Türkiye’de 6 Şubat 2023 tarihinde meydana gelen depremlerin ardından çalışma koşullarına ve çevreye yönelik riskler göz önünde bulundurulduğunda, operasyonları, tedarik zincirleri veya iş ortakları depremden etkilenen bölgelerde bulunan şirketlerin insan hakları durum tespiti uygulamalarının ötesine geçmeleri gerekmektedir. Bu doğrultuda BHRTR, yüksek riskli bağlamların doğasında var olan riskleri ele almak ve krizlerden etkilenen tedarik zincirlerinin meydana getirdiği zorluklara sürdürülebilir çözümler geliştirmek için özel sektör ve sivil toplum kuruluşlarıyla işbirliği içinde çalışmaktadır.
Yoğunluğu Artırılmış İnsan Hakları Durum Tespiti
Silahlı çatışmalar, insani krizler ve doğal afetler de dahil olmak üzere çeşitli krizler; adil olmayan çalışma koşulları, düzensiz göç, güvencesiz çalışma koşulları, çocuk işçiliği ve modern köleliğin diğer biçimleri gibi tedarik zincirlerinde insan hakları üzerinde çeşitli olumsuz etkilere yol açabilir.
Bu tür zorlu dönemlerde şirketler, bağlama özgü insan hakları risklerini içeren insan hakları durum tespiti uygulamalarını yoğunlaştırmaya odaklanmalıdır. Bu proaktif yaklaşım, yüksek riskli bağlamlarda işle ilgili insan hakları ihlallerinin önlenmesi ve ele alınmasını sağlamaya yardımcı olacaktır.

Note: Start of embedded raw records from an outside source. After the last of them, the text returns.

(* ===== verification/CxxString.v ===== *)
(** * std::string and C string operations

    The part of the C++ standard library that the modelled code uses on
    strings: [size], [substr], [find], [find_first_of], [operator<],
    [std::sort] on a vector of strings, [c_str()] as a NUL terminated string,
    and [snprintf] into a bounded buffer, [std::stoi] and [atoi]. Positions are [nat]; [npos] is
    [None]. *)
From S2P Require Import Prelude.

Definition size (s : string) : Z := Z.of_nat (String.length s).

Fixpoint str_take (n : nat) (s : string) : string :=
  match n, s with
  | S n', String c s' => String c (str_take n' s')
  | _, _ => EmptyString
  end.

Fixpoint str_drop (n : nat) (s : string) : string :=
  match n, s with
  | S n', String _ s' => str_drop n' s'
  | _, _ => s
  end.

(** [s.substr(pos, len)] for [pos <= s.size()]. *)
Definition substr (pos len : nat) (s : string) : string := str_take len (str_drop pos s).
(** [s.substr(pos)]. *)
Definition substr_from (pos : nat) (s : string) : string := str_drop pos s.

(** The bytes a [%s] conversion or a [const char*] parameter sees. *)
Fixpoint c_str (s : string) : string :=
  match s with
  | EmptyString => EmptyString
  | String c s' => if Ascii.eqb c zero then EmptyString else String c (c_str s')
  end.

(** [snprintf(buf, n, ...)]: at most [n - 1] bytes of the formatted text. *)
Definition snprintf (n : nat) (text : string) : string := str_take (n - 1) text.

(** A text between double quotes, as the query formats write it. *)
Definition quoted (s : string) : string := String "034" s +:+ String "034" EmptyString.

(** [v.size()] of a vector. *)
Definition size_of {A} (l : list A) : Z := Z.of_nat (length l).

(** Index of the first occurrence of a character at or after [pos]. *)
Fixpoint find_char (c : ascii) (s : string) : option nat :=
  match s with
  | EmptyString => None
  | String c' s' => if Ascii.eqb c c' then Some 0%nat else S <$> find_char c s'
  end.
Definition find_from (c : ascii) (pos : nat) (s : string) : option nat :=
  Nat.add pos <$> find_char c (str_drop pos s).

(** The value of a byte. *)
Definition byte_of (c : ascii) : Z := Z.of_N (N_of_ascii c).

(** [std::stoi] and [atoi]: leading blanks, a sign, digits. [None] is an exception
    for the first; the second is 0 without digits, and undefined out of range. *)
Definition digit (c : ascii) : option Z :=
  let n := byte_of c in if (48 <=? n) && (n <=? 57) then Some (n - 48) else None.
Fixpoint digits (acc : Z) (s : string) : Z :=
  match s with
  | String c s => match digit c with Some d => digits (10 * acc + d) s | None => acc end
  | "" => acc
  end.
Definition is_space (c : ascii) : bool :=
  let n := byte_of c in (n =? 32) || ((9 <=? n) && (n <=? 13)).
Fixpoint skip_spaces (s : string) : string :=
  match s with String c s' => if is_space c then skip_spaces s' else s | "" => "" end.
Definition sign_split (s : string) : bool * string :=
  match skip_spaces (c_str s) with
  | String "-" s => (true, s)
  | String "+" s => (false, s)
  | s => (false, s)
  end.
Definition signed_digits (s : string) : option Z :=
  let '(neg, s) := sign_split s in
  let n := if neg then - digits 0 s else digits 0 s in
  if in_i32 n then Some n else None.
Definition stoi (s : string) : option Z :=
  match (sign_split s).2 with
  | String c _ => _ ← digit c; signed_digits s
  | "" => None
  end.
Definition atoi (s : string) : option Z := signed_digits s.

Definition str_lt (a b : string) : bool := String.ltb a b.
Definition str_le (a b : string) : Prop := String.leb a b = true.

Lemma c_str_drop n s : c_str s = s → c_str (str_drop n s) = str_drop n s.
Proof.
  revert s. induction n as [|n IH]; intros [|c s]; try done. cbn.
  destruct (Ascii.eqb c zero); [done|]. intros [=]. auto.
Qed.

Lemma append_nil_l s : "" +:+ s = s.
Proof. reflexivity. Qed.

Lemma append_cons c s t : String c s +:+ t = String c (s +:+ t).
Proof. reflexivity. Qed.

Lemma str_take_drop n s : str_take n s +:+ str_drop n s = s.
Proof. revert s. induction n; intros [|c s]; cbn; try done.
  by rewrite append_cons, IHn. Qed.

Lemma str_take_all n s : (String.length s ≤ n)%nat → str_take n s = s.
Proof.
  revert s. induction n; intros [|c s] H; cbn in *; try done; try lia. rewrite IHn; [done|lia].
Qed.

Lemma str_drop_all n s : (String.length s ≤ n)%nat → str_drop n s = "".
Proof. revert s. induction n; intros [|c s] H; cbn in *; try done; try lia. apply IHn; lia. Qed.

Lemma length_str_take n s : String.length (str_take n s) = Nat.min n (String.length s).
Proof. revert s. induction n; intros [|c s]; cbn; try done. by rewrite IHn. Qed.

Lemma length_str_drop n s : String.length (str_drop n s) = (String.length s - n)%nat.
Proof. revert s. induction n; intros [|c s]; cbn; done. Qed.

Lemma length_append a b : String.length (a +:+ b) = (String.length a + String.length b)%nat.
Proof. induction a; [done | rewrite append_cons; cbn; by rewrite IHa]. Qed.

Lemma append_nil_r s : s +:+ "" = s.
Proof. induction s; [done | by rewrite append_cons, IHs]. Qed.

Lemma append_assoc a b c : a +:+ (b +:+ c) = (a +:+ b) +:+ c.
Proof. induction a; [done | by rewrite !append_cons, IHa]. Qed.

Lemma append_inj_l a b c : a +:+ b = a +:+ c → b = c.
Proof. induction a; [done | rewrite !append_cons; intros [=]; auto]. Qed.

Lemma str_drop_append a b : str_drop (String.length a) (a +:+ b) = b.
Proof. induction a; [by destruct b | by rewrite append_cons]. Qed.

Lemma str_take_append a b : str_take (String.length a) (a +:+ b) = a.
Proof. induction a; [by destruct b | rewrite append_cons; cbn; by rewrite IHa]. Qed.

Lemma find_char_Some c s i :
  find_char c s = Some i → ∃ s1 s2, s = s1 +:+ String c s2 ∧ String.length s1 = i ∧
    find_char c s1 = None.
Proof.
  revert i. induction s as [|c' s IH]; intros i; cbn; [done|].
  destruct (Ascii.eqb_spec c c') as [->|Hne].
  - intros [= <-]. by exists "", s.
  - destruct (find_char c s) as [j|] eqn:Hj; cbn; [|done]. intros [= <-].
    destruct (IH j eq_refl) as (s1 & s2 & -> & Hl & Hn).
    exists (String c' s1), s2. rewrite append_cons. cbn. rewrite Hn.
    destruct (Ascii.eqb_spec c c'); naive_solver.
Qed.

Lemma find_char_append_None c a b :
  find_char c a = None → find_char c (a +:+ b) = Nat.add (String.length a) <$> find_char c b.
Proof.
  induction a as [|c' a IH]; [rewrite append_nil_l; by destruct (find_char c b)|].
  rewrite append_cons; cbn.
  destruct (Ascii.eqb c c'); [done|].
  destruct (find_char c a); [done|]. intros _. rewrite IH; [|done].
  by destruct (find_char c b).
Qed.

(** ** Lexicographic order on byte strings *)

Lemma compare_refl s : String.compare s s = Eq.
Proof. induction s; cbn; [done|]. unfold Ascii.compare. by rewrite N.compare_refl. Qed.

Lemma str_leb_refl s : String.leb s s = true.
Proof. unfold String.leb. by rewrite compare_refl. Qed.

#[export] Instance str_le_dec : RelDecision str_le := λ a b, decide (String.leb a b = true).

Lemma compare_cons_lt a s b t :
  String.compare (String a s) (String b t) = Lt ↔
  (N_of_ascii a < N_of_ascii b)%N ∨ (a = b ∧ String.compare s t = Lt).
Proof.
  cbn. unfold Ascii.compare. destruct (N.compare_spec (N_of_ascii a) (N_of_ascii b)) as [He|Hl|Hg].
  - assert (a = b) as <-.
    { rewrite <-(ascii_N_embedding a), <-(ascii_N_embedding b). by rewrite He. }
    split; [intros; by right | intros [?|[_ ?]]; [lia|done]].
  - split; [intros; by left | done].
  - split; [done | intros [?|[-> _]]; lia].
Qed.

Lemma compare_lt_trans a b c :
  String.compare a b = Lt → String.compare b c = Lt → String.compare a c = Lt.
Proof.
  revert b c. induction a as [|x a IH]; intros [|y b] [|z c]; try done.
  rewrite !compare_cons_lt. intros [?|[-> ?]] [?|[-> ?]]; [left; lia|by left|by left|right; eauto].
Qed.

#[export] Instance str_le_preorder : PreOrder str_le.
Proof.
  split.
  - intros s. apply str_leb_refl.
  - unfold str_le, String.leb. intros a b c.
    destruct (String.compare a b) eqn:Hab; [apply String.compare_eq_iff in Hab as ->; done| |done].
    destruct (String.compare b c) eqn:Hbc; [|by rewrite (compare_lt_trans a b c)|done].
    apply String.compare_eq_iff in Hbc as <-. by rewrite Hab.
Qed.

#[export] Instance str_le_antisymm : AntiSymm (=) str_le.
Proof. intros a b Ha Hb. by apply String.leb_antisym. Qed.

#[export] Instance str_le_total : Total str_le.
Proof. intros a b. unfold str_le. destruct (String.leb_total a b); auto. Qed.

Lemma str_lt_le a b : str_lt a b = true → str_le a b.
Proof. unfold str_lt, str_le, String.ltb, String.leb. by destruct (String.compare a b). Qed.

Lemma str_lt_nle a b : str_lt a b = true ↔ ¬ str_le b a.
Proof.
  unfold str_lt, str_le, String.ltb, String.leb. rewrite String.compare_antisym.
  destruct (String.compare b a); cbn; naive_solver.
Qed.

(** [std::sort(v.begin(), v.end())] on strings: the sorted permutation, unique
    because the order is total and antisymmetric. *)
Definition sort_strings (l : list string) : list string := merge_sort str_le l.

Lemma sort_strings_perm l : sort_strings l ≡ₚ l.
Proof. apply merge_sort_Permutation. Qed.

Lemma sort_strings_sorted l : StronglySorted str_le (sort_strings l).
Proof. apply StronglySorted_merge_sort; apply _. Qed.

Create HintDb gvds discriminated.
#[export] Hint Resolve sort_strings_sorted sort_strings_perm : gvds.
Lemma size_app s t : CxxString.size (s +:+ t) = CxxString.size s + CxxString.size t.
Proof. unfold CxxString.size. rewrite length_append. lia. Qed.

Lemma size_nonneg s : 0 ≤ CxxString.size s.
Proof. unfold CxxString.size. lia. Qed.

#[export] Hint Rewrite length_str_take length_str_drop length_append append_nil_r
  str_take_drop str_drop_append str_take_append : gvds.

Bu proaktif yaklaşıma sahip olmak için şirketlerin sendikalar, sivil toplum örgütleri ve insan hakları uzmanları da dahil olmak üzere daha geniş bir paydaş yelpazesiyle ilişki kurması gerekliliği öne çıkmaktadır. Şirketler bu kuruluşlarla işbirliği yaparak yerel ve yüksek riskli bağlamlar hakkında kapsamlı bir anlayış kazanabilir.